CDs take a lot of time to make. From song conception, to recording, to producing, the process of creating a finished record is painstaking and exhaustive. It requires careful precision and patience. Lots and lots of patience.
Three of the College’s a cappella groups are recording CDs this year: the Paradiddles, the Dissipated Eight and the Middlebury Mamajamas. The Paradiddles and Dissipated Eight are recording in the spring, while the Mamajamas are recording this J-term.
The Paradiddles, one of the College’s female a cappella groups, will be recording an album from April 21 to 23 using JBS Recording from Brooklyn. Since JBS has a “mobile recording studio,” they will be able to record right on campus.
“We last recorded fall 2013,” Emma Picardi ’17.5 said, “and we’ve been raising funds through paid shows and through MiddStart.”
The group also raised money in the fall when they spent a day singing in parks in Burlington — otherwise known as “busking” — and sold copies of their last CD to passersbys. Come April, the group plans to record some of their more recent material.
“We’re trying to get a lot of the newer songs that have been arranged for us onto a CD,” Laurel Rand-Lewis ’20 said. “A lot of our usual repertoire has not been recorded yet.”
Rand-Lewis joined the group during the fall semester. This will be her first CD recording with the Paradiddles.
“I think it’s going to be very different going into this semester, like really trying to grind and get everything perfect for the CD,” she added. “But I’m up for it.”
The Dissipated Eight is also up to the challenge, and will be recording in the spring. Colloquially called D8, the all-male group is the College’s oldest a cappella group.
“We will be recording hopefully right after graduation, at a studio in town called LionTone studio,” Erick Masias ’18 said. Masias is the group’s music director. “[The studio] is run by a D8 alum, Clint Bierman ’97. We will be using the funds from our fall shows, Feb Break Tour and spring shows.”

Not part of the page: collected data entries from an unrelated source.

(* ===== verification/Usil.v ===== *)
(** The intermediate program of the reconstruction: [include/translation/usil.h].

    The tables and fields no modelled pass reads (signatures, samplers,
    indexable temps, the immediate constant buffer, the texts) are left out. *)

From stdpp Require Import gmultiset.
From S2P Require Import Prelude CArray UnityCommon ShaderStage StageContract Operand Instruction.

#[local] Set Warnings "-register-all".

(** * Opcodes *)

Inductive USILOpcode : Type :=
| USIL_OP_NOP | USIL_OP_ADD | USIL_OP_SUB | USIL_OP_MUL | USIL_OP_DIV | USIL_OP_MAD
| USIL_OP_MOV | USIL_OP_MOVC | USIL_OP_DP2 | USIL_OP_DP3 | USIL_OP_DP4 | USIL_OP_RCP
| USIL_OP_RSQ | USIL_OP_SQRT | USIL_OP_MIN | USIL_OP_MAX | USIL_OP_LT | USIL_OP_GE | USIL_OP_EQ
| USIL_OP_NE | USIL_OP_ILT | USIL_OP_IGE | USIL_OP_IEQ | USIL_OP_INE | USIL_OP_ULT
| USIL_OP_UGE | USIL_OP_AND | USIL_OP_OR | USIL_OP_XOR | USIL_OP_NOT | USIL_OP_ISHL
| USIL_OP_ISHR | USIL_OP_USHR | USIL_OP_FTOI | USIL_OP_FTOU | USIL_OP_ITOF | USIL_OP_UTOF
| USIL_OP_SAMPLE | USIL_OP_SAMPLE_C | USIL_OP_SAMPLE_C_LZ | USIL_OP_SAMPLE_L | USIL_OP_SAMPLE_D
| USIL_OP_SAMPLE_B | USIL_OP_LD | USIL_OP_LD_STRUCTURED | USIL_OP_LD_MS | USIL_OP_RESINFO
| USIL_OP_SAMPLEINFO | USIL_OP_LOG | USIL_OP_EXP | USIL_OP_SIN | USIL_OP_COS | USIL_OP_FRC
| USIL_OP_ROUND_NE | USIL_OP_ROUND_NI | USIL_OP_ROUND_PI | USIL_OP_ROUND_Z | USIL_OP_IF
| USIL_OP_ELSE | USIL_OP_ENDIF | USIL_OP_LOOP | USIL_OP_ENDLOOP | USIL_OP_SWITCH | USIL_OP_CASE
| USIL_OP_DEFAULT | USIL_OP_ENDSWITCH | USIL_OP_BREAK | USIL_OP_BREAKC | USIL_OP_CONTINUE
| USIL_OP_CONTINUEC | USIL_OP_RET | USIL_OP_DISCARD | USIL_OP_DERIV_RTX | USIL_OP_DERIV_RTY
| USIL_OP_DERIV_RTX_COARSE | USIL_OP_DERIV_RTY_COARSE | USIL_OP_DERIV_RTX_FINE
| USIL_OP_DERIV_RTY_FINE | USIL_OP_IADD | USIL_OP_IMUL | USIL_OP_IMAD | USIL_OP_IMAX
| USIL_OP_IMIN | USIL_OP_UMAX | USIL_OP_UMIN | USIL_OP_UDIV | USIL_OP_INEG
| USIL_OP_IMM_ATOMIC_IADD | USIL_OP_LDMS | USIL_OP_SINCOS | USIL_OP_UBFE
| USIL_OP_GEOMETRY_APPEND | USIL_OP_GEOMETRY_RESTART_STRIP | USIL_OP_SYNC
| USIL_OP_LD_UAV_TYPED | USIL_OP_STORE_UAV_TYPED | USIL_OP_LD_RAW | USIL_OP_STORE_RAW
| USIL_OP_STORE_STRUCTURED | USIL_OP_ATOMIC_XOR | USIL_OP_ATOMIC_IADD
| USIL_OP_IMM_ATOMIC_ALLOC | USIL_OP_IMM_ATOMIC_CONSUME | USIL_OP_IMM_ATOMIC_CMP_EXCH.

(** The enumerators are numbered from 0 in order. *)
Definition usil_opcodes : list USILOpcode :=
  [USIL_OP_NOP; USIL_OP_ADD; USIL_OP_SUB; USIL_OP_MUL; USIL_OP_DIV; USIL_OP_MAD; USIL_OP_MOV;
   USIL_OP_MOVC; USIL_OP_DP2; USIL_OP_DP3; USIL_OP_DP4; USIL_OP_RCP; USIL_OP_RSQ; USIL_OP_SQRT;
   USIL_OP_MIN; USIL_OP_MAX; USIL_OP_LT; USIL_OP_GE; USIL_OP_EQ; USIL_OP_NE; USIL_OP_ILT;
   USIL_OP_IGE; USIL_OP_IEQ; USIL_OP_INE; USIL_OP_ULT; USIL_OP_UGE; USIL_OP_AND; USIL_OP_OR;
   USIL_OP_XOR; USIL_OP_NOT; USIL_OP_ISHL; USIL_OP_ISHR; USIL_OP_USHR; USIL_OP_FTOI;
   USIL_OP_FTOU; USIL_OP_ITOF; USIL_OP_UTOF; USIL_OP_SAMPLE; USIL_OP_SAMPLE_C;
   USIL_OP_SAMPLE_C_LZ; USIL_OP_SAMPLE_L; USIL_OP_SAMPLE_D; USIL_OP_SAMPLE_B; USIL_OP_LD;
   USIL_OP_LD_STRUCTURED; USIL_OP_LD_MS; USIL_OP_RESINFO; USIL_OP_SAMPLEINFO; USIL_OP_LOG;
   USIL_OP_EXP; USIL_OP_SIN; USIL_OP_COS; USIL_OP_FRC; USIL_OP_ROUND_NE; USIL_OP_ROUND_NI;
   USIL_OP_ROUND_PI; USIL_OP_ROUND_Z; USIL_OP_IF; USIL_OP_ELSE; USIL_OP_ENDIF; USIL_OP_LOOP;
   USIL_OP_ENDLOOP; USIL_OP_SWITCH; USIL_OP_CASE; USIL_OP_DEFAULT; USIL_OP_ENDSWITCH;
   USIL_OP_BREAK; USIL_OP_BREAKC; USIL_OP_CONTINUE; USIL_OP_CONTINUEC; USIL_OP_RET;
   USIL_OP_DISCARD; USIL_OP_DERIV_RTX; USIL_OP_DERIV_RTY; USIL_OP_DERIV_RTX_COARSE;
   USIL_OP_DERIV_RTY_COARSE; USIL_OP_DERIV_RTX_FINE; USIL_OP_DERIV_RTY_FINE; USIL_OP_IADD;
   USIL_OP_IMUL; USIL_OP_IMAD; USIL_OP_IMAX; USIL_OP_IMIN; USIL_OP_UMAX; USIL_OP_UMIN;
   USIL_OP_UDIV; USIL_OP_INEG; USIL_OP_IMM_ATOMIC_IADD; USIL_OP_LDMS; USIL_OP_SINCOS;
   USIL_OP_UBFE; USIL_OP_GEOMETRY_APPEND; USIL_OP_GEOMETRY_RESTART_STRIP; USIL_OP_SYNC;
   USIL_OP_LD_UAV_TYPED; USIL_OP_STORE_UAV_TYPED; USIL_OP_LD_RAW; USIL_OP_STORE_RAW;
   USIL_OP_STORE_STRUCTURED; USIL_OP_ATOMIC_XOR; USIL_OP_ATOMIC_IADD; USIL_OP_IMM_ATOMIC_ALLOC;
   USIL_OP_IMM_ATOMIC_CONSUME; USIL_OP_IMM_ATOMIC_CMP_EXCH].

Definition usil_code (o : USILOpcode) : nat :=
  match o with
  | USIL_OP_NOP => 0 | USIL_OP_ADD => 1 | USIL_OP_SUB => 2 | USIL_OP_MUL => 3 | USIL_OP_DIV => 4
  | USIL_OP_MAD => 5 | USIL_OP_MOV => 6 | USIL_OP_MOVC => 7 | USIL_OP_DP2 => 8 | USIL_OP_DP3 => 9
  | USIL_OP_DP4 => 10 | USIL_OP_RCP => 11 | USIL_OP_RSQ => 12 | USIL_OP_SQRT => 13
  | USIL_OP_MIN => 14 | USIL_OP_MAX => 15 | USIL_OP_LT => 16 | USIL_OP_GE => 17
  | USIL_OP_EQ => 18 | USIL_OP_NE => 19 | USIL_OP_ILT => 20 | USIL_OP_IGE => 21
  | USIL_OP_IEQ => 22 | USIL_OP_INE => 23 | USIL_OP_ULT => 24 | USIL_OP_UGE => 25
  | USIL_OP_AND => 26 | USIL_OP_OR => 27 | USIL_OP_XOR => 28 | USIL_OP_NOT => 29
  | USIL_OP_ISHL => 30 | USIL_OP_ISHR => 31 | USIL_OP_USHR => 32 | USIL_OP_FTOI => 33
  | USIL_OP_FTOU => 34 | USIL_OP_ITOF => 35 | USIL_OP_UTOF => 36 | USIL_OP_SAMPLE => 37
  | USIL_OP_SAMPLE_C => 38 | USIL_OP_SAMPLE_C_LZ => 39 | USIL_OP_SAMPLE_L => 40
  | USIL_OP_SAMPLE_D => 41 | USIL_OP_SAMPLE_B => 42 | USIL_OP_LD => 43
  | USIL_OP_LD_STRUCTURED => 44 | USIL_OP_LD_MS => 45 | USIL_OP_RESINFO => 46
  | USIL_OP_SAMPLEINFO => 47 | USIL_OP_LOG => 48 | USIL_OP_EXP => 49 | USIL_OP_SIN => 50
  | USIL_OP_COS => 51 | USIL_OP_FRC => 52 | USIL_OP_ROUND_NE => 53 | USIL_OP_ROUND_NI => 54
  | USIL_OP_ROUND_PI => 55 | USIL_OP_ROUND_Z => 56 | USIL_OP_IF => 57 | USIL_OP_ELSE => 58
  | USIL_OP_ENDIF => 59 | USIL_OP_LOOP => 60 | USIL_OP_ENDLOOP => 61 | USIL_OP_SWITCH => 62
  | USIL_OP_CASE => 63 | USIL_OP_DEFAULT => 64 | USIL_OP_ENDSWITCH => 65 | USIL_OP_BREAK => 66
  | USIL_OP_BREAKC => 67 | USIL_OP_CONTINUE => 68 | USIL_OP_CONTINUEC => 69 | USIL_OP_RET => 70
  | USIL_OP_DISCARD => 71 | USIL_OP_DERIV_RTX => 72 | USIL_OP_DERIV_RTY => 73
  | USIL_OP_DERIV_RTX_COARSE => 74 | USIL_OP_DERIV_RTY_COARSE => 75
  | USIL_OP_DERIV_RTX_FINE => 76 | USIL_OP_DERIV_RTY_FINE => 77 | USIL_OP_IADD => 78
  | USIL_OP_IMUL => 79 | USIL_OP_IMAD => 80 | USIL_OP_IMAX => 81 | USIL_OP_IMIN => 82
  | USIL_OP_UMAX => 83 | USIL_OP_UMIN => 84 | USIL_OP_UDIV => 85 | USIL_OP_INEG => 86
  | USIL_OP_IMM_ATOMIC_IADD => 87 | USIL_OP_LDMS => 88 | USIL_OP_SINCOS => 89
  | USIL_OP_UBFE => 90 | USIL_OP_GEOMETRY_APPEND => 91 | USIL_OP_GEOMETRY_RESTART_STRIP => 92
  | USIL_OP_SYNC => 93 | USIL_OP_LD_UAV_TYPED => 94 | USIL_OP_STORE_UAV_TYPED => 95
  | USIL_OP_LD_RAW => 96 | USIL_OP_STORE_RAW => 97 | USIL_OP_STORE_STRUCTURED => 98
  | USIL_OP_ATOMIC_XOR => 99 | USIL_OP_ATOMIC_IADD => 100 | USIL_OP_IMM_ATOMIC_ALLOC => 101
  | USIL_OP_IMM_ATOMIC_CONSUME => 102 | USIL_OP_IMM_ATOMIC_CMP_EXCH => 103
  end.

Lemma usil_code_lookup o : usil_opcodes !! usil_code o = Some o.
Proof. by destruct o. Qed.

#[export] Instance usil_opcode_eq_dec : EqDecision USILOpcode.
Proof.
  intros o o'. destruct (decide (usil_code o = usil_code o')) as [He|He].
  - left. pose proof (usil_code_lookup o) as Ho. rewrite He, usil_code_lookup in Ho. congruence.
  - right. by intros ->.
Defined.

Definition op_is (o o' : USILOpcode) : bool := bool_decide (o = o').

(** * Instructions *)

Inductive USILGeometryEffectKind :=
| USIL_GEOMETRY_EFFECT_NONE
| USIL_GEOMETRY_EFFECT_APPEND
| USIL_GEOMETRY_EFFECT_RESTART_STRIP.

#[export] Instance usil_geometry_effect_eq_dec : EqDecision USILGeometryEffectKind.
Proof. solve_decision. Defined.

#[export] Instance instruction_test_eq_dec : EqDecision DXBCInstructionTest.
Proof. solve_decision. Defined.

(** [ui_operands] is the whole array of [DXBC_MAX_OPERANDS], of which the first
    [ui_operand_count] are in use; [ui_resource_dimension] is [char[16]]. *)
Record USILInstruction := {
  ui_opcode : USILOpcode;
  ui_saturate : bool;
  ui_precise_mask : Z;
  ui_condition_test : DXBCInstructionTest;
  ui_resource_dimension : list byte;
  ui_has_resource_dimension : bool;
  ui_resource_stride : Z;
  ui_has_texel_offset : bool;
  ui_has_resource_return_types : bool;
  ui_resource_return_types : list Z;
  ui_source_instruction_index : Z;
  ui_geometry_effect : USILGeometryEffectKind;
  ui_geometry_stream_id : Z;
  ui_geometry_stream_explicit : bool;
  ui_sync_flags : Z;
  ui_operands : list DXBCOperand;
  ui_operand_count : Z;
}.

(** * Declarations *)

Record USILConstantBuffer := { cb_reg_idx : Z; cb_size : Z }.

Record USILUav := {
  uav_reg_idx : Z;
  uav_dimension : list byte;
  uav_return_types : list Z;
  uav_stride : Z;
  uav_globally_coherent : bool;
  uav_rasterizer_ordered : bool;
  uav_has_order_preserving_counter : bool;
}.

Record USILTexture := {
  tx_reg_idx : Z;
  tx_dimension : list byte;
  tx_return_types : list Z;
  tx_stride : Z;
}.

Record USILSignatureDeclaration := { sd_operand_type : Z; sd_mask : Z }.

Record USILHullPhase := {
  hp_marker_source_instruction_index : Z;
  hp_first_source_instruction_index : Z;
  hp_end_source_instruction_index : Z;
  hp_first_instruction_index : Z;
  hp_end_instruction_index : Z;
  hp_has_temp_count : bool;
  hp_temp_count : Z;
  hp_temp_count_source_instruction_index : Z;
}.

Record USILTessellationContract := {
  tc_valid : bool;
  tc_phase_count : Z;
  tc_phase_capacity : Z;
  tc_phases : option (list USILHullPhase);
}.

Record USILComputeContract := {
  cc_valid : bool;
  cc_shared_memory : option (list DXBCThreadGroupSharedMemoryContract);
  cc_shared_memory_count : Z;
  cc_shared_memory_capacity : Z;
}.

(** * Programs *)

Record USILProgram := {
  up_signature_declarations : option (list USILSignatureDeclaration);
  up_signature_declaration_count : Z;
  up_signature_declaration_alloc : Z;
  up_temp_count : Z;
  up_cbuffers : option (list USILConstantBuffer);
  up_cbuffer_count : Z;
  up_cbuffer_alloc : Z;
  up_textures : option (list USILTexture);
  up_texture_count : Z;
  up_texture_alloc : Z;
  up_uavs : option (list USILUav);
  up_uav_count : Z;
  up_uav_alloc : Z;
  up_instructions : option (list USILInstruction);
  up_instruction_count : Z;
  up_instruction_alloc : Z;
  up_has_stage_contract : bool;
  up_program_type : Z;
  up_shader_model_major : Z;
  up_shader_model_minor : Z;
  up_tessellation : USILTessellationContract;
  up_compute : USILComputeContract;
}.

(** [program->instructions[index]] *)
Definition instruction_at {E} (program : USILProgram) (index : Z) : res E USILInstruction :=
  instructions ← ptr (up_instructions program); aget instructions index.

Definition opcode_at {E} (program : USILProgram) (index : Z) : res E USILOpcode :=
  instruction ← instruction_at program index;
  Ret (ui_opcode instruction).

(** [instruction->operands[index]] *)
Definition operand_at {E} (instruction : USILInstruction) (index : Z) : res E DXBCOperand :=
  aget (ui_operands instruction) index.

(** * Plain instructions and programs, for samples: everything else is zero *)

Definition plain_instruction (opcode : USILOpcode) (operands : list DXBCOperand) : USILInstruction := {|
  ui_opcode := opcode; ui_saturate := false; ui_precise_mask := 0;
  ui_condition_test := DXBC_INSTRUCTION_TEST_NONE;
  ui_resource_dimension := replicate 16 Byte.x00; ui_has_resource_dimension := false;
  ui_resource_stride := 0; ui_has_texel_offset := false; ui_has_resource_return_types := false;
  ui_resource_return_types := [0; 0; 0; 0]; ui_source_instruction_index := 0;
  ui_geometry_effect := USIL_GEOMETRY_EFFECT_NONE; ui_geometry_stream_id := 0;
  ui_geometry_stream_explicit := false; ui_sync_flags := 0;
  ui_operands := operands ++ replicate (Z.to_nat DXBC_MAX_OPERANDS - length operands) zero_operand;
  ui_operand_count := zlength operands |}.

Definition plain_program (temp_count : Z) (instructions : list USILInstruction) : USILProgram := {|
  up_signature_declarations := None; up_signature_declaration_count := 0;
  up_signature_declaration_alloc := 0; up_temp_count := temp_count;
  up_cbuffers := None; up_cbuffer_count := 0; up_cbuffer_alloc := 0;
  up_textures := None; up_texture_count := 0; up_texture_alloc := 0;
  up_uavs := None; up_uav_count := 0; up_uav_alloc := 0;
  up_instructions := Some instructions; up_instruction_count := zlength instructions;
  up_instruction_alloc := zlength instructions; up_has_stage_contract := false;
  up_program_type := DXBC_PROGRAM_TYPE_PIXEL; up_shader_model_major := 5; up_shader_model_minor := 0;
  up_tessellation := {| tc_valid := false; tc_phase_count := 0; tc_phase_capacity := 0; tc_phases := None |};
  up_compute := {| cc_valid := false; cc_shared_memory := None; cc_shared_memory_count := 0;
                   cc_shared_memory_capacity := 0 |} |}.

So how might a Middlebury student have time for such an ambitious endeavor? I mulled over the question as I geared up this past Friday for two busy weekends chock-full of 28 hours total of recording with my a cappella group, the Middlebury Mamajamas. We spent the preceding week preparing a total of 11 songs, most of which had been previously unrecorded by our group. The songs covered a wide range of styles, from Pentatonix’s made-for-a-cappella original “Run to You” to a cover of Alt-J’s “Breezeblocks”.
Our upcoming CD, the name of which is to be determined, will be recorded over the course of two J-Term weekends. During the first weekend, we recorded the backing tracks to many of the songs. For the second weekend, we plan on finishing the backing-tracks in addition to adding in the soloists’ tracks and body percussion (such as stomps and claps). While at first it felt strange singing the songs without their respective soloists, we soon became used to the format.
We recorded with Mr. Lane Gibson, a Vermonter who runs a full-scale music recording and mastering business on his property in Charlotte, Vt. (a 35-minute drive from the College). In the live room, we were set up with microphones for each member of the group, and Mr. Gibson adjusted each mic to fit our individual voices. We recorded each track multiple times and listened to the tracks as a group, deciding which were best to use for the final copy.
This deliberation was not always so easy — each track had parts that were good and bad, and we would sometimes have to decide whether the not-so-great sections were good enough for the final cut. Some songs were only recorded in two to three tries, while others took many more attempts. Mr. Gibson gave us lots of advice along the way, telling us which parts he could dub over and edit and which parts he thought we should re-record.
So far, the recording process has been a positive one. According to some members of the Mamajamas, this year’s process has been a stark contrast from the recording process of three years ago. This is because the Mamajamas worked with a different producer to create their last CD, “Winter.”
“For the last CD we recorded all the parts individually, which was disjointed, and it felt like I was performing for the producer rather than the producer working for us,” Harry Cramer ’16.5 said. “The recording process this year has been a lot less painful because we recorded as a group instead of individually, which allowed us to gel in the recording studio and has been more authentic and more musical.”
As a group, we definitely were able to “gel” in the studio, and singing together allowed us to feed off each other’s energy. This made the process less of a chore. However, it was still a lot of hard work.
“It’s kind of like basting a turkey,” Cody Cintrón ’17 mused. “It takes a lot more juice to get it basted than you think.”
Raising funds for this project was no small task; recording a CD is more expensive than one might think. Much funding came from paid gigs that the Mamajamas did last spring, as well as the tour that we went on this fall. During our fall tour, we traveled to Boston, New York City and many places in between, raising money along the way and staying with members’ families. We sung at various schools and taught workshops to earn money, and even sang on the Highline in New York City.
Midd a cappella fans can start getting excited about the upcoming CDs. There is a lot of new music coming out, so make sure you keep your eyes and ears peeled.